[Exercise prompt]:
Would you please repeat exactly the lines from the one containing "RunWithTimedProgress.Frame 17; RunWithTimedProgress.Frame" to the end of the records, both included, and leave out the rest?

[Entries shown]:
((

Definition sample_aborted_decode (w : BlobWriter)
    (o : option EntryGetDataOptions) : Outcome Blob :=
  Rejected sample_abort_error.

Definition sample_aborted_entry : Entry :=
  {| entry_offset := 0; getData := Some sample_aborted_decode |}.

(** A stand-in for the [BlobReader] of zip.js in the examples. *)
Definition sample_BlobReader (blob : Blob) : Reader :=
  {| size := Blob_size blob;
     readUint8Array := fun index length =>
       slice_arrayBuffer blob index (index + length) |}.

(** Schedules of [runWithTimedProgress] with an estimated duration of 16
    ms, the clock reading 0 at the call and 1 in the first turn of the
    loop. The operation is fulfilled after the estimate has elapsed. *)
Definition sample_schedule : list (@RunWithTimedProgress.Task unit) :=
  [RunWithTimedProgress.Frame 8; RunWithTimedProgress.Frame 16;
   RunWithTimedProgress.WorkSettles (Fulfilled tt);
   RunWithTimedProgress.Frame 17].

(** The operation is rejected at once; the loop runs to its end. *)
Definition sample_rejected_schedule
    : list (@RunWithTimedProgress.Task unit) :=
  [RunWithTimedProgress.WorkSettles (Rejected sample_read_error);
   RunWithTimedProgress.Frame 17; RunWithTimedProgress.Frame 33].

(** ** src/common.ts: debug logging *)

Inductive DebugLevel : Type := Silent | Debug | Verbose.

))

[Solution to this problem]:
   RunWithTimedProgress.Frame 17; RunWithTimedProgress.Frame 33].

(** ** src/common.ts: debug logging *)

Inductive DebugLevel : Type := Silent | Debug | Verbose.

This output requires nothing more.